[Collected data]
[Start of Attachment]
(** * auth-service: token lifecycle and session ledger

    A shallow embedding of [src/auth/auth.service.ts],
    [src/users/users.service.ts] and the controller with the session
    endpoints (the [AuthController] whose text follows the cache module in
    [src/cache/cache.module.ts]), together with the properties the
    specification states about them.  The tables are the two Prisma models
    listed in [docs/refresh_token_implementation.md].

    Conventions.
    - Every [async] method is a computation in the monad [M]: it threads the
      database ([Store]) and either returns a value or throws an
      [Exception].  A [throw] keeps the writes made before it: the service
      opens no transaction.
    - The clock, [randomUUID()] and the bcrypt salts are inputs ([Env]).
    - Time is counted in whole seconds, as the [iat]/[exp] claims of a JWT. *)

From Stdlib Require Import String Ascii ZArith List Bool Lia DecimalString.
Import ListNotations.

Open Scope string_scope.
Open Scope Z_scope.

(** ** The JWT codec *)

Module Jwt.

(** The object handed to [jwtService.sign]: [{ sub }], [{ sub, jti }] or
    [{ sub, email }]. *)
Record Claims := mkClaims {
  sub : Z;
  jti : option string;
  email : option string
}.

Record Payload := mkPayload {
  claims : Claims;
  iat : Z;
  exp : Z
}.

(** A token is either a claim set signed under some secret or a string that
    is no JWT at all. *)
Inductive Token :=
| Signed (secret : string) (p : Payload)
| Garbage (raw : string).

Inductive JwtError :=
| TokenExpiredError
| JsonWebTokenError.

(** The [expiresIn] option: ['15m'], ['7d']. *)
Inductive Duration :=
| m (n : Z)
| d (n : Z).

Definition seconds (x : Duration) : Z :=
  match x with
  | m n => n * 60
  | d n => n * 24 * 60 * 60
  end.

(** [jwtService.sign(claims, { secret, expiresIn })] at time [now]: the claims
    with [iat] and [exp] added, signed under [secret]. *)
Definition sign (c : Claims) (secret : string) (expiresIn : Duration)
  (now : Z) : Token :=
  Signed secret {| claims := c; iat := now; exp := now + seconds expiresIn |}.

(** Modelled from the spec: the verification half of the Token Codec
    ([JwtService.verify] and the [JwtAuthGuard] strategy are not among the
    sources).  Section 4.2: "Checks signature, checks kind-appropriate secret,
    checks expiry against current time"; section 8: a token minted at [T] with
    lifetime [L] is "accepted until exactly T+L and rejected with
    TokenExpired at T+L+eps". *)
Definition verify (t : Token) (secret : string) (now : Z)
  : JwtError + Payload :=
  match t with
  | Signed k p =>
      if String.eqb k secret then
        if now <=? exp p then inr p else inl TokenExpiredError
      else inl JsonWebTokenError
  | Garbage _ => inl JsonWebTokenError
  end.

End Jwt.

(** ** bcrypt *)

Module Bcrypt.

(** A digest remembers the salt, the cost and (symbolically) what was
    hashed; [compare] succeeds exactly on the hashed plaintext. *)
Inductive Hash (A : Type) :=
| Digest (salt : string) (rounds : Z) (plain : A).

Arguments Digest {A} salt rounds plain.

Definition hash {A : Type} (plain : A) (rounds : Z) (salt : string) : Hash A :=
  Digest salt rounds plain.

Definition compare (plain : string) (h : Hash string) : bool :=
  match h with
  | Digest _ _ p => String.eqb plain p
  end.

End Bcrypt.

(** ** Rows of the two tables *)

Module User.

Record t := mk {
  id : Z;
  email : string;
  password : Bcrypt.Hash string;
  name : string;
  createdAt : Z;
  refreshToken : option (Bcrypt.Hash Jwt.Token)
}.

Definition set_refreshToken (v : option (Bcrypt.Hash Jwt.Token)) (u : t) : t :=
  {| id := id u; email := email u; password := password u; name := name u;
     createdAt := createdAt u; refreshToken := v |}.

End User.

Module Session.

Record t := mk {
  id : Z;
  userId : Z;
  jti : string;
  userAgent : string;
  ip : string;
  refreshToken : Jwt.Token;
  createdAt : Z;
  updatedAt : Z
}.

(** What [select: { id, userAgent, ip, createdAt, updatedAt }] keeps. *)
Record view := mkView {
  v_id : Z;
  v_userAgent : string;
  v_ip : string;
  v_createdAt : Z;
  v_updatedAt : Z
}.

Definition select (s : t) : view :=
  {| v_id := id s; v_userAgent := userAgent s; v_ip := ip s;
     v_createdAt := createdAt s; v_updatedAt := updatedAt s |}.

End Session.

(** ** Exceptions and the database state *)

Inductive PrismaCode :=
| P1001   (* the database server cannot be reached *)
| P2002   (* unique constraint failed *)
| P2003   (* foreign key constraint failed *)
| P2025.  (* record to update or delete not found *)

Inductive Exception :=
| UnauthorizedException (message : string)
| ForbiddenException (message : string)
| NotFoundException (message : string)
| PrismaClientKnownRequestError (code : PrismaCode)
| PrismaClientValidationError
| JwtException (e : Jwt.JwtError).

(** An id as a handler holds it at run time: the integer its signature
    declares, or the text of the route segment, which is what the framework
    hands to [@Param('id')] when no pipe converts it (the controller names
    none and [main.ts] sets none). *)
Inductive RouteId :=
| IdNumber (n : Z)
| IdText (s : string).

(** [outage = Some n]: the database answers [n] more queries and then stops
    answering; [None]: it stays up. *)
Record Store := mkStore {
  users : list User.t;
  sessions : list Session.t;
  userSeq : Z;
  sessionSeq : Z;
  outage : option nat
}.

Definition set_users (us : list User.t) (st : Store) : Store :=
  {| users := us; sessions := sessions st; userSeq := userSeq st;
     sessionSeq := sessionSeq st; outage := outage st |}.

Definition set_sessions (ss : list Session.t) (st : Store) : Store :=
  {| users := users st; sessions := ss; userSeq := userSeq st;
     sessionSeq := sessionSeq st; outage := outage st |}.

Definition set_userSeq (n : Z) (st : Store) : Store :=
  {| users := users st; sessions := sessions st; userSeq := n;
     sessionSeq := sessionSeq st; outage := outage st |}.

Definition set_sessionSeq (n : Z) (st : Store) : Store :=
  {| users := users st; sessions := sessions st; userSeq := userSeq st;
     sessionSeq := n; outage := outage st |}.

Definition set_outage (o : option nat) (st : Store) : Store :=
  {| users := users st; sessions := sessions st; userSeq := userSeq st;
     sessionSeq := sessionSeq st; outage := o |}.

(** ** The monad of request handlers *)

Definition Result (A : Type) : Type := (Exception + A)%type.

Definition M (A : Type) : Type := Store -> Result A * Store.

Definition ret {A : Type} (a : A) : M A := fun st => (inr a, st).

Definition throw {A : Type} (e : Exception) : M A := fun st => (inl e, st).

Definition bind {A B : Type} (c : M A) (k : A -> M B) : M B :=
  fun st =>
    match c st with
    | (inr a, st') => k a st'
    | (inl e, st') => (inl e, st')
    end.

(** [try { c } catch (error) { h error }] *)
Definition try_catch {A : Type} (c : M A) (h : Exception -> M A) : M A :=
  fun st =>
    match c st with
    | (inr a, st') => (inr a, st')
    | (inl e, st') => h e st'
    end.

Declare Scope handler_scope.
Delimit Scope handler_scope with handler.
Notation "x <- c ;; k" := (bind c (fun x => k))
  (at level 61, c at next level, right associativity) : handler_scope.
Notation "c ;;; k" := (bind c (fun _ => k))
  (at level 61, right associativity) : handler_scope.
Open Scope handler_scope.

(** ** The Prisma client *)

Module Prisma.

(** One round trip to the database. *)
Definition query : M unit :=
  fun st =>
    match outage st with
    | None => (inr tt, st)
    | Some O => (inl (PrismaClientKnownRequestError P1001), st)
    | Some (S n) => (inr tt, set_outage (Some n) st)
    end.

Definition find_user_by_id (i : Z) (us : list User.t) : option User.t :=
  find (fun u => User.id u =? i) us.

Definition find_user_by_email (e : string) (us : list User.t) : option User.t :=
  find (fun u => String.eqb (User.email u) e) us.

Definition find_session_by_id (i : Z) (ss : list Session.t) : option Session.t :=
  find (fun s => Session.id s =? i) ss.

Definition find_session_by_jti (j : string) (ss : list Session.t)
  : option Session.t :=
  find (fun s => String.eqb (Session.jti s) j) ss.

(** [prisma.user.create({ data })]: [email] is [@unique], [id] is
    [@default(autoincrement())], [createdAt] is [@default(now())] and
    [refreshToken] is optional. *)
Definition user_create (email : string) (password : Bcrypt.Hash string)
  (name : string) (now : Z) : M User.t :=
  query ;;;
  fun st =>
    match find_user_by_email email (users st) with
    | Some _ => (inl (PrismaClientKnownRequestError P2002), st)
    | None =>
        let u := {| User.id := userSeq st; User.email := email;
                    User.password := password; User.name := name;
                    User.createdAt := now; User.refreshToken := None |} in
        (inr u, set_userSeq (userSeq st + 1) (set_users (users st ++ [u]) st))
    end.

(** [prisma.user.findUnique({ where: { email } })] *)
Definition user_findUnique_email (email : string) : M (option User.t) :=
  query ;;; fun st => (inr (find_user_by_email email (users st)), st).

(** [prisma.user.findUnique({ where: { id } })] *)
Definition user_findUnique_id (id : Z) : M (option User.t) :=
  query ;;; fun st => (inr (find_user_by_id id (users st)), st).

(** [prisma.user.update({ where: { id }, data: { refreshToken } })] *)
Definition user_update_refreshToken (id : Z)
  (v : option (Bcrypt.Hash Jwt.Token)) : M User.t :=
  query ;;;
  fun st =>
    match find_user_by_id id (users st) with
    | None => (inl (PrismaClientKnownRequestError P2025), st)
    | Some u =>
        (inr (User.set_refreshToken v u),
         set_users
           (map (fun x => if User.id x =? id
                          then User.set_refreshToken v x else x) (users st))
           st)
    end.

(** [prisma.session.create({ data })]: [jti] is [@unique] and [userId]
    references [User.id]. *)
Definition session_create (userId : Z) (jti : string)
  (refreshToken : Jwt.Token) (userAgent ip : string) (now : Z)
  : M Session.t :=
  query ;;;
  fun st =>
    match find_session_by_jti jti (sessions st) with
    | Some _ => (inl (PrismaClientKnownRequestError P2002), st)
    | None =>
        match find_user_by_id userId (users st) with
        | None => (inl (PrismaClientKnownRequestError P2003), st)
        | Some _ =>
            let s := {| Session.id := sessionSeq st; Session.userId := userId;
                        Session.jti := jti; Session.userAgent := userAgent;
                        Session.ip := ip;
                        Session.refreshToken := refreshToken;
                        Session.createdAt := now;
                        Session.updatedAt := now |} in
            (inr s,
             set_sessionSeq (sessionSeq st + 1)
               (set_sessions (sessions st ++ [s]) st))
        end
    end.

(** [prisma.session.findFirst({ where: { jti } })].  The client drops a
    filter whose value is [undefined], so a missing [jti] selects the first
    row of the table. *)
Definition session_findFirst_jti (jti : option string)
  : M (option Session.t) :=
  query ;;;
  fun st =>
    match jti with
    | Some j => (inr (find_session_by_jti j (sessions st)), st)
    | None => (inr (head (sessions st)), st)
    end.

(** [prisma.session.findUnique({ where: { id } })].  [id] is an [Int]
    column: the client checks the arguments before it queries and refuses a
    string with [PrismaClientValidationError]. *)
Definition session_findUnique (id : RouteId) : M (option Session.t) :=
  match id with
  | IdNumber i =>
      query ;;; fun st => (inr (find_session_by_id i (sessions st)), st)
  | IdText _ => throw PrismaClientValidationError
  end.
[End of Attachment]
Assignment » In the data above, repeat exactly each line from the first through the line that contains "endpoints (the [AuthController]", and give nothing else.

Result for this exercise »
(** * auth-service: token lifecycle and session ledger

    A shallow embedding of [src/auth/auth.service.ts],
    [src/users/users.service.ts] and the controller with the session
    endpoints (the [AuthController] whose text follows the cache module in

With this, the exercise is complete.